Post by Corsaire » Sat Apr 22, 2017 9:49 am

Not really connected to the original posting, but pertinent to the subsequent discussion .....

Articles made in China, whether of Chinese design or from elsewhere, have the reputation of being shoddily made. But this is surely down to bad quality control rather than Chinese goods being universally badly made ! Many well-known companies outside China have their goods manufactured in China (probably due to production costs) and their reputation does not appear to have been tarnished by this fact.

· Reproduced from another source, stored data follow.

(* ===== verification/ConversationFaults.v ===== *)
(** The Redis conversation store ([pkg/conversation/redis]) against a server that fails and
    forgets: any command may be refused, before or after it took effect, and any key may expire
    before any command.  A sequential client's calls are compared with logs that know only of
    complete calls. *)
From S2P Require Import Prelude GoLib Types Prog Conversation.

#[local] Open Scope string_scope.
#[local] Open Scope list_scope.
#[local] Open Scope Z_scope.

(** ** The server *)

Abbreviation lists := (string -> list string).
#[local] Abbreviation revent := (event redis_sig).

Definition with_list (k : string) (l : list string) (s : lists) : lists := fun k' => if decide (k = k') then l else s k'.

(** Positions from [start] to [stop], included; negative ones count from the end. *)
Definition redis_range (start stop : Z) (l : list string) : list string :=
  let n := Z.of_nat (length l) in
  let first := Z.max 0 (if start <? 0 then n + start else start) in
  let last := Z.min (n - 1) (if stop <? 0 then n + stop else stop) in
  if last <? first then [] else slice first (last + 1) l.

(** What the documented commands do and answer; a list without elements is a key that does not exist. *)
Definition redis_effect (o : RedisOp) (s : lists) : lists :=
  match o with
  | ORPush k d => with_list k (s k ++ [d]) s
  | OLTrim k start stop => with_list k (redis_range start stop (s k)) s
  | ODel k => with_list k [] s
  | _ => s
  end.
Definition redis_answer (o : RedisOp) (s : lists) : RedisAns o :=
  match o with
  | OLLen k => inr (Z.of_nat (length (s k)))
  | OLRange k start stop => inr (redis_range start stop (s k))
  | ORedisSched => true
  | _ => None
  end.

(** The answer is an error. *)
Definition refused (o : RedisOp) : RedisAns o -> bool :=
  match o with
  | OLLen _ | OLRange _ _ _ => fun a => match a with inl _ => true | inr _ => false end
  | ORedisSched => fun _ => false
  | _ => fun a => match a with Some _ => true | None => false end
  end.

(** Keys expire; [lost] tells whether any may have. *)
Definition expires (lost : bool) (s s' : lists) : Prop := forall k, s' k = s k \/ lost = true /\ s' k = [].

(** A list is never longer than an [int] can count. *)
Definition room (o : RedisOp) (s : lists) : Prop :=
  match o with ORPush k _ => Z.of_nat (length (s k)) < max_int64 | _ => True end.

Inductive answered (s : lists) (o : RedisOp) : RedisAns o -> bool -> lists -> Prop :=
| answered_done lost s1 s' :
    expires lost s s1 -> room o s1 -> (forall k, s' k = redis_effect o s1 k) -> answered s o (redis_answer o s1) lost s'
| answered_refused a lost s1 s' :
    expires lost s s1 -> refused o a = true -> (forall k, s' k = s1 k) -> answered s o a lost s'
| answered_unheard a lost s1 s' :
    expires lost s s1 -> refused o a = true -> room o s1 -> (forall k, s' k = redis_effect o s1 k) -> answered s o a lost s'.

Inductive redis_serves : lists -> list revent -> bool -> lists -> Prop :=
| serves_nil s : redis_serves s [] false s
| serves_command s o a lost s1 tr lost' s' :
    answered s o a lost s1 -> redis_serves s1 tr lost' s' -> redis_serves s (Ev (S := redis_sig) o a :: tr) (lost || lost') s'.

(** A command of the trace was refused. *)
Definition faults (tr : list revent) : bool := existsb (fun e => refused (ev_op e) (ev_ans e)) tr.

(** ** Calls *)

(** A call with its outcome, whether a command it sent was refused, and whether a key may have expired meanwhile. *)
Record call := { cl_op : conv_op; cl_out : conv_out; cl_failed : bool; cl_lost : bool }.

Section store.
Context {codec : MessageCodec} (c : RedisConversation).

Definition redis_op (o : conv_op) : prog (S := redis_sig) conv_out :=
  match o with
  | CAdd id m => CErr <$> redis_AddMessage c id m
  | CList id opts => CListed <$> redis_ListMessages c id opts
  | CClear id => CErr <$> redis_Clear c id
  end.

Inductive redis_history : lists -> list call -> lists -> Prop :=
| history_nil s : redis_history s [] s
| history_call s o tr out lost s1 h s' :
    texec (redis_op o) tr out -> redis_serves s tr lost s1 -> redis_history s1 h s' ->
    redis_history s ({| cl_op := o; cl_out := out; cl_failed := faults tr; cl_lost := lost |} :: h) s'.

(** ** Specification: what is kept of every conversation

    An entry is a message as it reads back. *)
Abbreviation entries := (string -> list (result Message)).

Definition op_id (o : conv_op) : string := match o with CAdd id _ | CList id _ | CClear id => id end.
Definition no_id (o : conv_op) : conv_out :=
  match o with CList _ _ => CListed (ListError id_required) | _ => CErr (Some id_required) end.

(** Only the conversation [id] changes. *)
Definition becomes (id : string) (l : list (result Message)) (L L' : entries) : Prop :=
  forall id', L' id' = if decide (id = id') then l else L id'.
Definition forgets (lost : bool) (L L' : entries) : Prop := forall id, L' id = L id \/ lost = true /\ L' id = [].

(** The window of the contract, and its reading: the first entry that does not read is the error. *)
Definition windowed {A} (o : ListMessagesOptions) (l : list A) : list A :=
  last_n (if lo_Limit o <? 0 then length l else Z.to_nat (lo_Limit o))
    (take (length l - (if lo_Offset o <? 0 then 0%nat else Z.to_nat (lo_Offset o))) l).
Fixpoint all_read (l : list (result Message)) : result (list Message) :=
  match l with
  | [] => inr []
  | inl e :: _ => inl e
  | inr m :: l => match all_read l with inl e => inl e | inr ms => inr (m :: ms) end
  end.
Definition listing (o : ListMessagesOptions) (l : list (result Message)) : listed :=
  match all_read (windowed o l) with
  | inl e => ListError (wrap_error "unmarshal message: " e)
  | inr ms => Listed (List.filter (role_kept (lo_Roles o)) ms)
  end.

(** A call that meets no refused command does exactly what it says; one that does reports an
    error, and is done, half done (the oldest messages not yet dropped) or not done. *)
Inductive kept_step (size : nat) (L : entries) : conv_op -> bool -> conv_out -> entries -> Prop :=
| kept_no_id o : op_id o = "" -> kept_step size L o false (no_id o) L
| kept_unencodable id m e :
    id <> "" -> marshal_message m = inl e ->
    kept_step size L (CAdd id m) false (CErr (Some (wrap_error "marshal message: " e))) L
| kept_added id m d L' :
    id <> "" -> marshal_message m = inr d -> becomes id (last_n size (L id ++ [unmarshal_message d])) L L' ->
    kept_step size L (CAdd id m) false (CErr None) L'
| kept_add_failed id m d e l L' :
    id <> "" -> marshal_message m = inr d ->
    l ∈ [L id; L id ++ [unmarshal_message d]; last_n size (L id ++ [unmarshal_message d])] -> becomes id l L L' ->
    kept_step size L (CAdd id m) true (CErr (Some e)) L'
| kept_listed id opts : id <> "" -> kept_step size L (CList id opts) false (CListed (listing (options_of opts) (L id))) L
| kept_list_failed id opts e : id <> "" -> kept_step size L (CList id opts) true (CListed (ListError e)) L
| kept_cleared id L' : id <> "" -> becomes id [] L L' -> kept_step size L (CClear id) false (CErr None) L'
| kept_clear_failed id e l L' : id <> "" -> l ∈ [L id; []] -> becomes id l L L' -> kept_step size L (CClear id) true (CErr (Some e)) L'.

Inductive kept_history (size : nat) : entries -> list call -> entries -> Prop :=
| kept_nil L : kept_history size L [] L
| kept_call L L1 L2 L3 x h L' :
    forgets (cl_lost x) L L1 -> kept_step size L1 (cl_op x) (cl_failed x) (cl_out x) L2 -> forgets (cl_lost x) L2 L3 ->
    kept_history size L3 h L' -> kept_history size L (x :: h) L'.

(** What the lists of the server hold for the store. *)
Definition view (s : lists) : entries := fun id => map unmarshal_message (s (getKey c id)).

(** ** Keys that expire *)

Lemma expires_refl s : expires false s s.
Proof. by left. Qed.

Lemma expires_mono lost lost' s s' : expires lost s s' -> (lost = true -> lost' = true) -> expires lost' s s'.
Proof. intros He Hl k. destruct (He k) as [?|[? ?]]; [by left|right; auto]. Qed.

Lemma expires_trans a b s1 s2 s3 : expires a s1 s2 -> expires b s2 s3 -> expires (a || b) s1 s3.
Proof.
  intros H1 H2 k. destruct (H2 k) as [->|[-> ->]]; [|right; by rewrite orb_true_r].
  destruct (H1 k) as [->|[-> ->]]; [by left|by right].
Qed.

Lemma expires_eq lost s s1 s' : expires lost s s1 -> (forall k, s' k = s1 k) -> expires lost s s'.
Proof. intros He Hk k. rewrite Hk. apply He. Qed.

(** A change that leaves a missing list missing. *)
Lemma expires_with_list lost s s' k (f : list string -> list string) : f [] = [] -> expires lost s s' ->
  expires lost (with_list k (f (s k)) s) (with_list k (f (s' k)) s').
Proof.
  intros Hf He k'. unfold with_list. destruct (decide (k = k')) as [<-|]; [|apply He].
  destruct (He k) as [->|[-> ->]]; [by left|by right].
Qed.

Lemma view_expires lost s s' : expires lost s s' -> forgets lost (view s) (view s').
Proof. intros He id. unfold view. destruct (He (getKey c id)) as [->|[-> ->]]; [by left|by right]. Qed.

(** *** Commands *)

Definition is_reading (o : RedisOp) : Prop := match o with OLLen _ | OLRange _ _ _ | OExpire _ _ => True | _ => False end.

Lemma answered_reading s o a lost s' : is_reading o -> answered s o a lost s' -> expires lost s s'.
Proof. intros Ho Ha. destruct Ha as [lost s1 s' He _ Hs|a lost s1 s' He _ Hs|a lost s1 s' He _ _ Hs]; destruct o; try done; by eapply expires_eq. Qed.

Lemma answered_ok s o a lost s' : answered s o a lost s' -> refused o a = false ->
  exists s1, expires lost s s1 /\ room o s1 /\ a = redis_answer o s1 /\ forall k, s' k = redis_effect o s1 k.
Proof. intros Ha Hr. destruct Ha as [lost s1 s' He Hro Hs|a lost s1 s' _ H _|a lost s1 s' _ H _ _]; [by exists s1|congruence..]. Qed.

(** A command that changes a list has changed it, or not. *)
Lemma answered_cases s o a lost s' : answered s o a lost s' ->
  exists s1, expires lost s s1 /\
    ((forall k, s' k = redis_effect o s1 k) /\ room o s1 \/ (forall k, s' k = s1 k) /\ refused o a = true).
Proof. intros Ha. destruct Ha as [lost s1 s' He Hro Hs|a lost s1 s' He H Hs|a lost s1 s' He H Hro Hs]; exists s1; auto. Qed.

Lemma serves_app s t1 t2 lost s' : redis_serves s (t1 ++ t2) lost s' ->
  exists l1 s1 l2, redis_serves s t1 l1 s1 /\ redis_serves s1 t2 l2 s' /\ lost = l1 || l2.
Proof.
  revert s lost. induction t1 as [|e t1 IH]; intros s lost Hs; [exists false, s, lost; repeat split; [constructor|done]|].
  inversion Hs as [|? ? ? la sa ? lb ? Ha Hr]; subst. destruct (IH _ _ Hr) as (l1 & s1 & l2 & H1 & H2 & ->).
  exists (la || l1), s1, l2. split; [by econstructor|]. split; [done|]. by rewrite orb_assoc.
Qed.

Lemma serves_one s o (a : RedisAns o) tr lost s' : redis_serves s (Ev (S := redis_sig) o a :: tr) lost s' ->
  exists l1 s1 l2, answered s o a l1 s1 /\ redis_serves s1 tr l2 s' /\ lost = l1 || l2.
Proof.
  remember (Ev (S := redis_sig) o a :: tr) as l eqn:Hl. destruct 1 as [|s o' a' la sa tr' lb s' Ha Hr]; [done|].
  injection Hl as -> Hx <-. apply Eqdep_dec.inj_pair2_eq_dec in Hx; [subst; by exists la, sa, lb|apply RedisOp_dec].
Qed.

Lemma serves_none s lost s' : redis_serves s [] lost s' -> lost = false /\ s' = s.
Proof. by inversion 1. Qed.

(** The last command of a call. *)
Lemma serves_single s o (a : RedisAns o) lost s' : redis_serves s [Ev (S := redis_sig) o a] lost s' -> answered s o a lost s'.
Proof.
  intros (l1 & s1 & l2 & Ha & [-> ->]%serves_none & ->)%serves_one. by rewrite orb_false_r.
Qed.
(** the offset attached to an event is the index of its message plus the size of the batch it came in, so a reader
    that resumes at the offset of an event it got never gets that event nor the following ones, as many as the batch
    had. *)
Theorem resume_skips_batch {Ev} (EventFromJSON : string -> result (option Ev)) log o n pk sent o' n' k saved ev pks :
  (forall raw, raw ∈ log -> exists ev, EventFromJSON raw = inr (Some ev)) -> 0 <= o -> 2 * len log <= max_int64 ->
  served log o pk -> pull_iteration EventFromJSON o n pk = (sent, Continue o' n') -> sent !! k = Some (saved, ev) ->
  all_served EventFromJSON log saved 0 pks ->
  decoded EventFromJSON log !! (Z.to_nat o + k)%nat = Some ev /\
  saved = o + Z.of_nat k + Z.of_nat (length sent) /\
  map snd (runPullLoop EventFromJSON saved 0 pks).1
    `prefix_of` drop (Z.to_nat o + k + length sent) (decoded EventFromJSON log).
Proof.
  intros Hd Ho Hb Hs E Hk Hall.
  destruct (iteration_served EventFromJSON log o n pk Ho Hs) as [(t & Ht & Hlen & _ & E1 & Hm)|[_ E1]]; rewrite E in E1.
  2: { injection E1 as -> _. done. }
  injection E1 as -> _ _. destruct (decoded_window EventFromJSON log o t Hd) as [_ Hn]. destruct Hs as (_ & _ & Hsend & _).
  rewrite (batch_offsets EventFromJSON) in * by done. rewrite list_lookup_imap, lookup_drop in Hk.
  rewrite length_imap, length_drop, length_take, Hn.
  destruct (take t (decoded EventFromJSON log) !! (Z.to_nat o + k)%nat) as [ev'|] eqn:Hev; [|done]. injection Hk as <- ->.
  apply lookup_take_Some in Hev as [Hev Hkt]. split; [done|split; [lia|]].
  destruct (loop_delivers EventFromJSON log (Z.of_nat t + Z.of_nat k) 0 pks) as [Hp _]; [lia|done|].
  destruct (decoded_window EventFromJSON log (Z.of_nat t + Z.of_nat k) (length log) Hd) as [Hw' _].
  rewrite firstn_all in Hw'. rewrite Hw' in Hp. rewrite <- Hn, firstn_all in Hp.
  by replace (Z.to_nat o + k + (t `min` length log - Z.to_nat o))%nat with (Z.to_nat (Z.of_nat t + Z.of_nat k)) by lia.
Qed.
(* ===== verification/AgentConfig.v ===== *)
(** Construction of an agent ([pkg/agent/config.go], [runtime_factory.go],
    [pkg/conversation/config.go]): the options as a record, the name rules, the validators,
    the registries filled from options, the tools of a run, [buildAgentConfig] and the wiring
    it hands to the runtime.

    Agents are pointers: a sub-agent is a location, and [deref] its configuration.  What MCP
    and A2A servers list is an argument of the functions that ask them.  Registries are those
    of [Registry.v]; an option that passes a registry object and the one that is filled are the
    same object in Go, here the value before and after. *)
From S2P Require Import Prelude GoLib Types Prog Policies MemoryConfig Budget CircuitBreaker Telemetry Events Effects ErrorControl Registry AgentTools McpClient A2aClient.

#[local] Open Scope string_scope.
#[local] Open Scope list_scope.
#[local] Open Scope Z_scope.

(** ** Sequencing of checks *)

Notation "'guard?' e 'in' k" := (match e with Some err => inl err | None => k end)
  (at level 200, e at level 100, k at level 200).
Notation "'let?' x := m 'in' k" := (match m with inl err => inl err | inr x => k end)
  (at level 200, x pattern, m at level 100, k at level 200).

(** ** Names *)

Definition maxAgentNameLen : nat := 64.

Definition is_blank_byte (c : ascii) : bool :=
  let n := N_of_ascii c in ((n =? 32) || (n =? 9) || (n =? 10) || (n =? 13))%N.

Definition name_char (c : ascii) : bool :=
  let n := N_of_ascii c in
  ((97 <=? n) && (n <=? 122) || (48 <=? n) && (n <=? 57) || (n =? 45) || (n =? 95))%N.

(** What one rune of the lowered name contributes; bytes outside ASCII contribute nothing. *)
Definition name_byte (c : ascii) : bytes :=
  if is_blank_byte c then ["-"%char] else if name_char c then [c] else [].

(** The loop of [sanitizeName]; [len] is [b.Len()]. *)
Fixpoint sanitize_loop (len : nat) (l : bytes) : bytes :=
  match l with
  | [] => []
  | c :: l =>
      let len := (len + length (name_byte c))%nat in
      name_byte c ++ (if (maxAgentNameLen <=? len)%nat then [] else sanitize_loop len l)
  end.

Definition sanitizeName (name : string) : string :=
  let name := TrimSpace name in
  if String.eqb name "" then ""
  else of_bytes (take maxAgentNameLen (sanitize_loop 0 (lower_bytes false (to_bytes name)))).

Definition valid_name_char (c : ascii) : bool :=
  let n := N_of_ascii c in name_char c || ((65 <=? n) && (n <=? 90))%N.

Definition validateAgentName (name : string) : option error :=
  if String.eqb name "" then Some (errors_New "name is required")
  else if (maxAgentNameLen <? String.length name)%nat then
    Some (errors_New ("name " +:+ Quote name +:+ " is invalid: max length is 64"))
  else if forallb valid_name_char (to_bytes name) then None
  else Some (errors_New ("name " +:+ Quote name +:+ " is invalid: use letters, digits, hyphens, or underscores only")).
Lemma lower_bytes_name b l : forallb name_char l = true -> lower_bytes b l = l.
Proof.
  induction l as [|a t IH]; intros Hl; [done|]. cbn in Hl. apply andb_true_iff in Hl as [Ha Ht].
  destruct (name_char_lt a Ha) as [Hlt Hlow].
  transitivity (lower_byte a :: lower_bytes b t); [|by rewrite Hlow, IH].
  destruct t as [|c u]; [done|]. cbn [lower_bytes].
  rewrite !(bytes_are_high a) by (done || lia). rewrite !andb_false_r.
  destruct u as [|d v]; [done|]. by rewrite (bytes_are_high a) by (done || lia).
Qed.

Lemma sanitize_loop_name len l :
  forallb name_char l = true -> (len + length l <= maxAgentNameLen)%nat -> sanitize_loop len l = l.
Proof.
  revert len. induction l as [|c l IH]; intros len Hl Hlen; [done|]. cbn in Hl. apply andb_true_iff in Hl as [Hc Hl].
  assert (Hb : name_byte c = [c]).
  { unfold name_byte. rewrite Hc. unfold is_blank_byte. unfold name_char in Hc.
    rewrite !orb_true_iff, !andb_true_iff, !N.leb_le, !N.eqb_eq in Hc.
    destruct (_ || _) eqn:E; [|done]. rewrite !orb_true_iff, !N.eqb_eq in E. lia. }
  cbn [sanitize_loop]. rewrite Hb. cbn [length app] in *. destruct (Nat.leb_spec maxAgentNameLen (len + 1)).
  - destruct l; [done|]. cbn in Hlen. lia.
  - rewrite IH by (done || lia). done.
Qed.

(** [sanitizeName] yields nothing or a name the validator accepts, made of lower-case letters,
    digits, hyphens and underscores, and leaves such a name as it is. *)
Theorem sanitizeName_valid s :
  (sanitizeName s = "" \/ validateAgentName (sanitizeName s) = None) /\
  forallb name_char (to_bytes (sanitizeName s)) = true /\
  (String.length (sanitizeName s) <= maxAgentNameLen)%nat /\
  sanitizeName (sanitizeName s) = sanitizeName s.
Proof.
  assert (Hchars : exists l, sanitizeName s = of_bytes l /\ forallb name_char l = true /\ (length l <= maxAgentNameLen)%nat).
  { unfold sanitizeName. destruct (String.eqb _ _).
    - exists []. repeat split; cbn; lia.
    - eexists. split; [done|]. split; [apply forallb_take, sanitize_loop_chars|]. rewrite length_take. lia. }
  destruct Hchars as (l & -> & Hl & Hlen). rewrite to_of_bytes, strlen_of_bytes. split; [|split; [done|split; [done|]]].
  - destruct (decide (of_bytes l = "")) as [|Hne]; [by left|right]. unfold validateAgentName.
    destruct (String.eqb_spec (of_bytes l) "") as [|_]; [done|]. rewrite strlen_of_bytes.
    destruct (Nat.ltb_spec maxAgentNameLen (length l)); [lia|]. rewrite to_of_bytes.
    assert (forallb valid_name_char l = true) as ->; [|done]. rewrite forallb_forall in *. intros c Hc.
    unfold valid_name_char. by rewrite (Hl c Hc).
  - unfold sanitizeName. rewrite TrimSpace_name by done. destruct (String.eqb_spec (of_bytes l) "") as [He|_]; [done|].
    rewrite to_of_bytes, lower_bytes_name, sanitize_loop_name by done. by rewrite take_ge.
Qed.

Example sanitizeName_ex : sanitizeName "  My Agent (v2)!
" = "my-agent-v2".
Proof. vm_compute. reflexivity. Qed.

(** ** The graph of sub-agents *)

Section graph.
Context (deref : loc -> agentConfig).

Abbreviation children := (children deref).
Abbreviation agent_name := (agent_name deref).

(** [walk a n b]: [n] delegations lead from [a] to [b]. *)
Inductive walk : loc -> nat -> loc -> Prop :=
| walk_here a : walk a 0 a
| walk_step a b n c : b ∈ children a -> walk b n c -> walk a (S n) c.

Lemma walk_app a n b m c : walk a n b -> walk b m c -> walk a (n + m) c.
Proof. induction 1; [done|]. intros. eapply walk_step; eauto. Qed.

Lemma walk_snoc a n b c : walk a n b -> c ∈ children b -> walk a (S n) c.
Proof. intros Hw Hc. rewrite <- Nat.add_1_r. eapply walk_app; [done|]. eapply walk_step; [done|constructor]. Qed.

(** Around a cycle one can walk any distance. *)
Lemma cycle_walks a n m : walk a (S n) a -> exists k, (m <= k)%nat /\ walk a k a.
Proof.
  intros Hc. induction m as [|m (k & Hk & Hw)]; [exists 0%nat; split; [lia|constructor]|].
  exists (S n + k)%nat. split; [lia|]. by eapply walk_app.
Qed.

Lemma dfs_unfold fuel maxDepth a path depth :
  dfsSubAgentDepth_ deref (S fuel) maxDepth a path depth = None <->
  depth <= maxDepth /\
  Forall (fun child => child ∉ path /\ dfsSubAgentDepth_ deref fuel maxDepth child (path ∪ {[ child ]}) (depth + 1) = None)
    (children a).
Proof.
  cbn [dfsSubAgentDepth_]. destruct (maxDepth <? depth) eqn:E; crush_bool; [split; [done|lia]|].
  assert (Hl : forall l,
    (fix visit (l : list loc) : option error :=
       match l with
       | [] => None
       | child :: l =>
           if decide (child ∈ path) then Some (cycle_error deref a child)
           else match dfsSubAgentDepth_ deref fuel maxDepth child (path ∪ {[ child ]}) (depth + 1) with
                | Some e => Some e
                | None => visit l
                end
       end) l = None <->
    Forall (fun child => child ∉ path /\ dfsSubAgentDepth_ deref fuel maxDepth child (path ∪ {[ child ]}) (depth + 1) = None) l).
  { induction l as [|child l IH]; [by split|]. rewrite Forall_cons, <- IH. clear IH.
    destruct (decide (child ∈ path)); [naive_solver|]. destruct (dfsSubAgentDepth_ _ _ _ child _ _); naive_solver. }
  rewrite Hl. naive_solver lia.
Qed.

Was it not a similar situation many years ago when musical instruments were being made in Japan ? The Japanese would take the best European-made instruments like guitars or pianos, and copy them. As a result, Yamaha pianos are widely used for concerts and hold their own perfectly well against makes like Steinway. At first, Japanese goods were also treated with suspicion, but they advanced in leaps and bounds and became well known for the quality of their work at more interesting prices.

Choosing the right instrument is something that one can be advised on, but the final choice comes down to the individual. If it feels comfortable to play and you like the sound it produces, it doesn't matter how old it is, who made it or what the price tag is. There are so many factors to take into account in choosing an accordion that I'm not sure that there is one that can necessarily fill all these desires/needs !

I have long been a fan of Czech-made Delicia accordions (I've gone from 120 bass to 96 and now 72 compact for practical and physical reasons). There is little mention of them on this forum but they are cracking instruments !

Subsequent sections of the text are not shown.